CCS–T2D associations may arise under two conditions. As a contextual measure, higher CCS would impact all individuals in a particular community, leading to lower population-level T2D risk,24 as described above. Alternatively, as a compositional measure, the observed CCS–T2D associations could be due to individual-level effects of credit scores on T2D, as demonstrated in prior studies of chronic disease outcomes.25 26 Such associations could arise due to a link between human capital factors (such as educational attainment, cognitive ability and self-control) with T2D, mediated through health behaviours.26 Associations of individual credit scores and T2D could similarly occur if high credit scores reflect higher individual socioeconomic position, which is consistently associated with lower T2D risk.11 However, we observed weak to moderate correlations between CCS and the proportion of individuals in each community with a history of using Medical Assistance, a proxy for household socioeconomic status.
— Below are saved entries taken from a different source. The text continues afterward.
Lemma join_out_keeps id cert w : I w -> I (snd (join_out id cert w)).
Proof.
  intros Hw. unfold join_out. pose proof (join_gates_keeps id cert w Hw) as H1.
  destruct (join_gates id cert w) as [[e|e] w1]; [|done].
  pose proof (read_keeps (cmd_with_cert cert (new_cmd BB_DB_GET_PRIOR_BALLOT id)) true eq_refl w1 H1) as H2.
  by destruct (db_exec _ true w1) as [[r|r] w2].
Qed.

Lemma ballot_out_keeps id b out w :
  op_frame BB_DB_APPEND_BALLOT -> op_frame BB_DB_MARK_SUPERSEDED -> op_frame BB_DB_SET_OWNER -> op_frame BB_DB_NONCE_MARK ->
  I w -> I (snd (ballot_out id b out w)).
Proof.
  intros F1 F2 F3 F4 Hw. unfold ballot_out. pose proof (ballot_gates_keeps id b w Hw) as H1.
  destruct (ballot_gates id b w) as [[[i prior]|e] w1]; [|done].
  pose proof (ballot_writes_keeps id b i prior (bb_issue_receipt b (next_ballot_version prior)) (next_ballot_version prior) F1 F2 F3 F4 w1 H1) as H2.
  by destruct (ballot_writes _ _ _ _ _ _ w1) as [r w2].
Qed.

End Handlers.

(** *** The store calls outside a transaction *)

Lemma idle_log l : keeps idle_inv (log l).
Proof. by intros w. Qed.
Similarly, a study in Philadelphia observed moderate correlations (from −0.78 to 0.49) between neighborhood-level credit scores and neighborhood-level measures of individual socioeconomic position such as income, educational attainment and median housing value,10 and nationally, individual credit scores were only moderately correlated with household income, with wide variation in credit score distributions within income groups.27 Deciphering whether CCS represents a contextual or compositional measure is further complicated by evidence suggesting the local credit economy underpins individual credit scores, which in turn may influence an area’s overall creditworthiness.9 For example, research found that residents of areas recovering from a local economic downturn received lower credit ratings than individuals who had the same credit history but lived in more economically robust areas.28 Furthermore, individual credit scores have been shown to impact residential location decisions and thus the community characteristics to which individuals are exposed, such as access to quality education, proximity to amenities, crime rates and air quality.29

This study had limitations. CCS had a limited range in the study geography; it was skewed towards higher categories, with few communities scoring ‘poor’ but also no communities scoring above ‘good’. This particularly limited our ability to assess associations in boroughs. Additionally, although the Geisinger primary care population is representative of the region,14 the region itself (and therefore our study population) lacks racial and ethnic diversity, particularly in boroughs and townships. For this reason, we only controlled for race and ethnicity at the individual level and not for community-level racial and ethnic composition. The generalisability of our findings to more diverse populations remains unknown, particularly considering that Black and Hispanic individuals are less likely to have a credit score on record30 and that credit score models penalise borrowers for using some credit types that are disproportionately used by minoritised and economically disadvantaged individuals.31

Conclusion

There is great interest in understanding community contexts that confer risk for T2D to inform policy and programmatic efforts. We observed associations of high CCS with lower T2D risk, and in a subset of mainly non-urban communities, associations were independent of CSD. Thus, in some communities, CCS may capture novel, health-promoting aspects of community socioeconomic conditions. However, future research on CCS must weigh the limitations of this data—namely, its propriety nature—and continue to explore mechanisms by which CCS influences health.